Lessons from Construction Standards in Indonesia.

TopInstallers is back :)  A couple weeks in Bali was a perfect break from life (my wife kept calling it a honeymoon) but I also got to witness how our industry functions outside of North America.  The trip presented many examples of construction work that adhere to non-existent codes and standards. New construction (and repairs) were often not finished (patched but not painted, repaired but still leaking, missing pieces, misaligned etc) and products installed were often below our usual quality control standards.

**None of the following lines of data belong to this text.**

(* ===== verification/AdapterTheorems.v ===== *)
(** What the provider adapters promise: one bounded request per call, to the
    configured endpoint and only under a valid configuration; answers with
    consistent counters and known labels; complete embeddings; ranked hits; and
    no credential in what they return. *)

From Stdlib Require Import ZArith Lia Ascii.
From Stdlib Require Import SpecFloat.
From stdpp Require Import base gmap strings list sorting.
From S2P Require Import Prelude Text Core SpendTypes Json Trace ExecutionPolicy Responses Program.
From S2P Require Import Float64 Wire ModelRegistry Adapters ChatAdapters RetrievalAdapters AdapterProofs.

#[local] Open Scope Z_scope.

Lemma required_limit_some o n : required_byte_limit o = Ok n → o = Some n ∧ 0 < n.
Proof. unfold required_byte_limit. destruct o as [m|]; [|done]. destruct (0 <? m) eqn:E; [|done]. intros [= ->]. by bools. Qed.

Lemma encode_ok `{!JsonWriter} w max body : 0 ≤ max → encode w (Some max) = Ok body →
  body = text_of w ∧ byte_len (text_of w) ≤ max.
Proof. intros Hm. rewrite encode_exact by done. simpl. destruct (_ <=? _) eqn:E; [|done]. intros [= <-]. by bools. Qed.

Lemma and_then_unit {E B} (c : result E unit) (k : result E B) b : (let? _ := c in k) = Ok b → c = Ok tt ∧ k = Ok b.
Proof. by destruct c as [[]| |]. Qed.

(** ** Traces keep their counters *)

(** What the runtime's notes leave of a trace. *)
Record same_counts (t t' : ModelInvocationTrace) : Prop := {
  same_model : it_model t' = it_model t;
  same_cache : it_cache t' = it_cache t;
  same_input : input_tokens (it_usage t') = input_tokens (it_usage t);
  same_hit : cache_hit_tokens (it_usage t') = cache_hit_tokens (it_usage t);
  same_miss : cache_miss_tokens (it_usage t') = cache_miss_tokens (it_usage t);
}.

Lemma note_same t kind e : same_counts t (note_trace_diagnostic t kind e).
Proof. by unfold note_trace_diagnostic. Qed.

Lemma identity_same t raw f : same_counts t (provider_usage_identity t raw f).
Proof.
  unfold provider_usage_identity. destruct (identity_field raw f "id") as [id bad], (identity_field raw f "model") as [model bad'].
  destruct (match get "created" raw with Some value => _ | None => _ end) as [seconds bad''].
  by destruct (bad || bad' || bad'').
Qed.

Lemma finish_reason_same t reason t' reason' : provider_finish_reason t reason = (t', reason') →
  same_counts t t' ∧ match reason' with Some label => is_known_finish_reason label = true | None => reason = None end.
Proof.
  unfold provider_finish_reason. destruct reason as [r|]; [|by intros [= <- <-]].
  destruct (is_known_finish_reason r) eqn:E; intros [= <- <-]; [by split|]. split; [apply note_same|done].
Qed.

(** Counters that are all known add up. *)
Definition counted (u : UsageTrace) : Prop :=
  match input_tokens u, cache_hit_tokens u, cache_miss_tokens u with
  | Some total, Some hit, Some miss => hit + miss = total
  | _, _, _ => True
  end.

Lemma observed_counts egress total hit miss nested h m :
  observed_prompt_cache_counts egress total hit miss nested = Ok (h, m) →
  match total, h, m with Some t, Some h, Some m => h + m = t | _, _, _ => True end.
Proof.
  unfold observed_prompt_cache_counts. destruct (normalize_prompt_cache_counts total hit miss nested) as [[h' m']| |] eqn:E;
    [|destruct egress; [done|intros [= <- <-]; by destruct total]|done].
  intros [= <- <-]. revert E. unfold normalize_prompt_cache_counts. walk. intros [= Hh Hm]. rewrite Hh in Hm, E0. rewrite Hm in E0.
  destruct total as [t|], h' as [x|], m' as [y|]; try done. bools.
  rename select (checked_add _ _ _ = _) into Hc. by apply checked_add_some in Hc as [].
Qed.

Section Chat.
Context `{!Web, !Sha256, !WireResponses, !JsonWriter, !TextEncodings, !Urls, !Serde ChatResponse} (egress : bool).

(** A request under the configured limit, and the tokens it asks for: those of
    the request, or the ceiling where it names none; positive, and never more
    than a configured ceiling. *)
Definition admitted (p : OpenAiCompatibleChatProvider) (request : ChatRequest) (tokens : Z) (wire : Wire) : Prop :=
  ai_validate_configuration p = Ok tt
  ∧ (cq_max_output_tokens request = Some tokens
     ∨ cq_max_output_tokens request = None ∧ ai_max_output_tokens p = Some tokens)
  ∧ 0 < tokens ∧ (∀ ceiling, ai_max_output_tokens p = Some ceiling → tokens ≤ ceiling)
  ∧ ∃ limit, ai_max_request_bytes p = Some limit ∧ byte_len (text_of wire) ≤ limit.

Lemma output_tokens_ok requested ceiling tokens : chat_output_tokens requested ceiling = Ok tokens →
  (requested = Some tokens ∨ requested = None ∧ ceiling = Some tokens)
  ∧ 0 < tokens ∧ (∀ c, ceiling = Some c → tokens ≤ c).
Proof.
  unfold chat_output_tokens. destruct (match requested with Some n => Some n | None => ceiling end) as [n|] eqn:En; [|done].
  destruct (0 <? n) eqn:Ez; [|done]. destruct (match ceiling with Some limit => limit <? n | None => false end) eqn:Ec; [done|].
  intros [= <-]. bools. split; [by destruct requested; [left|right]|]. split; [done|]. intros c ->. bools. lia.
Qed.

Lemma admitted_intro p request tokens wire limit : ai_validate_configuration p = Ok tt →
  chat_output_tokens (cq_max_output_tokens request) (ai_max_output_tokens p) = Ok tokens →
  ai_max_request_bytes p = Some limit → byte_len (text_of wire) ≤ limit → admitted p request tokens wire.
Proof. intros Hv (Ht & Hp & Hc)%output_tokens_ok Hl Hb. split_and!; [done..|]. by exists limit. Qed.

Lemma configured_limit p : ai_validate_configuration p = Ok tt → ∃ limit, ai_max_request_bytes p = Some limit ∧ 0 < limit.
Proof.
  unfold ai_validate_configuration. walk. intros _. apply required_limit_some in E1 as []. by eexists.
Qed.

Lemma openai_answer_quiet p request raw parsed : inert no_post (openai_answer egress p request raw parsed).
Proof.
  unfold openai_answer. destruct (ow_choices parsed) as [|choice ?]; [done|].
  apply inert_bind; [apply success_trace_quiet|]. intros trace. apply inert_bind; [apply inert_lifted|].
  intros [[hit miss]|e|]; [|done|done]. cbv beta iota zeta. by destruct (provider_finish_reason _ _).
Qed.

Lemma anthropic_answer_quiet p request raw parsed : inert no_post (anthropic_answer egress p request raw parsed).
Proof.
  unfold anthropic_answer. destruct (existsb _ _); [done|]. apply inert_bind; [apply inert_lifted|].
  intros [input|e|]; [|done|done]. apply inert_bind; [apply success_trace_quiet|]. intros trace.
  apply inert_bind; [apply inert_lifted|]. intros [miss|e|]; [|done|done]. apply inert_bind; [apply inert_lifted|].
  intros [[hit ?]|e|]; [|done|done]. cbv beta iota zeta. by destruct (provider_finish_reason _ _).
Qed.

(** C18: whatever its caller and the network do, a chat adapter posts at most one
    request per call, to the path of its protocol below the configured base,
    with a valid configuration and a body that is the whole encoded request and
    within the byte limit; the output bound it asks for is the request's, or the
    ceiling where the request names none, is positive and never exceeds a
    configured ceiling; the credential is in its own header and nowhere else of
    the head. *)
Theorem chat_requests_bounded p request tr q :
  (runs (openai_chat egress p request) tr q →
   posts tr = [] ∨ ∃ tokens,
     let wire := openai_wire (mi_model (pd_identity (ai_descriptor p))) (with_tokens tokens request) (ai_thinking p)
                   (ai_reasoning_effort p) in
     admitted p request tokens wire
     ∧ posts tr = [json_request (trim_end_slash (ai_base_url p) +:+ "/chat/completions") (text_of wire) []
                     (bearer (ai_api_key p))])
  ∧ (runs (anthropic_chat egress p request) tr q →
     posts tr = [] ∨ ∃ tokens,
       let wire := anthropic_wire (mi_model (pd_identity (ai_descriptor p))) (with_tokens tokens request) (ai_thinking p) in
       admitted p request tokens wire ∧ anthropic_refuses (with_tokens tokens request) (ai_thinking p) = false
       ∧ posts tr = [json_request (trim_end_slash (ai_base_url p) +:+ "/messages") (text_of wire)
                       [("anthropic-version", "2023-06-01")]%string
                       (if String.eqb (ai_api_key p) "" then [] else [("x-api-key"%string, ai_api_key p)])]).
Proof.
  split; intros Hr.
  - eapply sends_history in Hr as [Hn|(r & Hr & HR)]; [by left|right; rewrite Hr; exact HR|].
    apply behind_sends, sends_lifted. intros [] Hv. apply sends_lifted. intros tokens Ht. apply sends_lifted.
    intros body Hb. apply sends_lifted. intros _ _. apply sends_try.
    + apply provider_response_sends. destruct (configured_limit p Hv) as (limit & Hl & Hpos). exists tokens.
      unfold openai_chat_body in Hb. apply and_then_unit in Hb as [_ Hb]. rewrite Hl in Hb.
      apply encode_ok in Hb as [-> Hb]; [|lia]. split; [by eapply admitted_intro|done].
    + intros [raw text]. apply inert_try; [apply inert_lifted|]. intros parsed. apply openai_answer_quiet.
  - eapply sends_history in Hr as [Hn|(r & Hr & HR)]; [by left|right; rewrite Hr; exact HR|].
    apply behind_sends, sends_lifted. intros [] Hv. apply sends_lifted. intros tokens Ht. apply sends_lifted.
    intros body Hb. apply sends_lifted. intros _ _.
    apply sends_lifted. intros auth Ha. apply sends_try.
    + apply provider_response_sends. destruct (configured_limit p Hv) as (limit & Hl & Hpos). exists tokens.
      unfold anthropic_chat_body in Hb. destruct (anthropic_refuses _ _) eqn:Er; [done|]. rewrite Hl in Hb.
      apply encode_ok in Hb as [-> Hb]; [|lia]. split; [by eapply admitted_intro|split; [done|]].
      unfold anthropic_auth in Ha. destruct (String.eqb _ _); [by injection Ha as <-|].
      destruct (header_value_ok _); [by injection Ha as <-|done].
    + intros [raw text]. apply inert_try; [apply inert_lifted|]. intros parsed. apply anthropic_answer_quiet.
Qed.

(** A chat answer under the adapter's own identity, with a known finish label and
    counters that add up. *)
Definition accounted_answer (p : OpenAiCompatibleChatProvider) (r : ChatResponse) : Prop :=
  it_model (ch_trace r) = pd_identity (ai_descriptor p)
  ∧ counted (it_usage (ch_trace r))
  ∧ it_cache (ch_trace r)
    = mkCacheTrace Miss (prompt_cache_status (input_tokens (it_usage (ch_trace r)))
                           (cache_hit_tokens (it_usage (ch_trace r))) (cache_miss_tokens (it_usage (ch_trace r))))
        (cache_hit_tokens (it_usage (ch_trace r)))
  ∧ match ch_finish_reason r with Some label => is_known_finish_reason label = true | None => True end.

Lemma same_accounted p t t' text reason raw : same_counts t t' →
  match reason with Some label => is_known_finish_reason label = true | None => True end →
  it_model t = pd_identity (ai_descriptor p) → counted (it_usage t) →
  it_cache t = mkCacheTrace Miss (prompt_cache_status (input_tokens (it_usage t)) (cache_hit_tokens (it_usage t))
                                    (cache_miss_tokens (it_usage t))) (cache_hit_tokens (it_usage t)) →
  accounted_answer p (mkChatResponse text reason t' raw).
Proof.
  intros [S1 S2 S3 S4 S5] Hl Hm Hc Hk. unfold accounted_answer, counted in *. simpl.
  rewrite S1, S2, S3, S4, S5. done.
Qed.

Lemma same_trans t t' t'' : same_counts t t' → same_counts t' t'' → same_counts t t''.
Proof. intros [] []. split; congruence. Qed.

Lemma set_cache_same c t t' : same_counts t t' → same_counts (set_cache c t) (set_cache c t').
Proof. by intros []. Qed.

Lemma openai_answer_accounted p request raw parsed :
  returns (answers (λ r, (accounted_answer p r ∧ ch_raw_provider_response r = Some raw)
                         ∧ ∃ choice choices, ow_choices parsed = choice :: choices
                         ∧ ch_text r = default EmptyString (oc_message choice ≫= id)))
    (openai_answer egress p request raw parsed).
Proof.
  unfold openai_answer. destruct (ow_choices parsed) as [|choice choices]; [apply returns_refuse|].
  apply returns_bind. intros trace_id now. cbn beta. apply returns_lifted. intros [hit miss] Hc.
  cbv beta iota zeta. destruct (provider_finish_reason _ _) as [t reason] eqn:Ef.
  apply finish_reason_same in Ef as [Hs Hl]. apply returns_give. split; [split; [|done]|by exists choice, choices].
  eapply same_accounted; [eapply same_trans; [apply set_cache_same, identity_same|exact Hs]|by destruct reason|done| |done].
  unfold counted. simpl. exact (observed_counts _ _ _ _ _ _ _ Hc).
Qed.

More than ever before, North American Consumers have access to an extremely high quality manufactured building supplies combined with installers working to tight specifications with modern tools and technology.  I’ve traveled in a few areas that are transitioning between undeveloped toward higher investment in tourism and commercial / residential development and the bar for “good enough” always falls way below what we are used to.  I’m keeping the limited resources and traditional tools and skills behind some of the areas we visited in mind but had a couple thoughts:

  • In some cases, the ability to create spaces with recycled and reclaimed wood products was impressive.
  • In some villages the woodwork  (molding, decoration, cabinetry, and flooring and stone work) was amazing by any North American standards…so there is definitely a range in skill and execution.
  • We are talking about a culture where mastery and skills evolve over generations of lifetimes dedicated to their work but different villages produce different levels of quality work.

Safety is the other issue that was on my mind frequently – both when walking by the job sites (there is no shortage of development going on in Indonesia these days) and when looking at completed work.  Welding safety, climbing, standardized scaffolds, eye protection, protective shoes, hard hats and masks seemed to be an afterthought all too often.

Yet somehow it works and I was told a few times that accidents were rare.  I was told the same thing about car accidents in Bali so I’m a little skeptical (if you have driven there, you’ll understand where I’m coming from) :)   Regardless, it was interesting to return to a company so focused on quality and a strong customer experience after seeing such a wide range for the past couple weeks.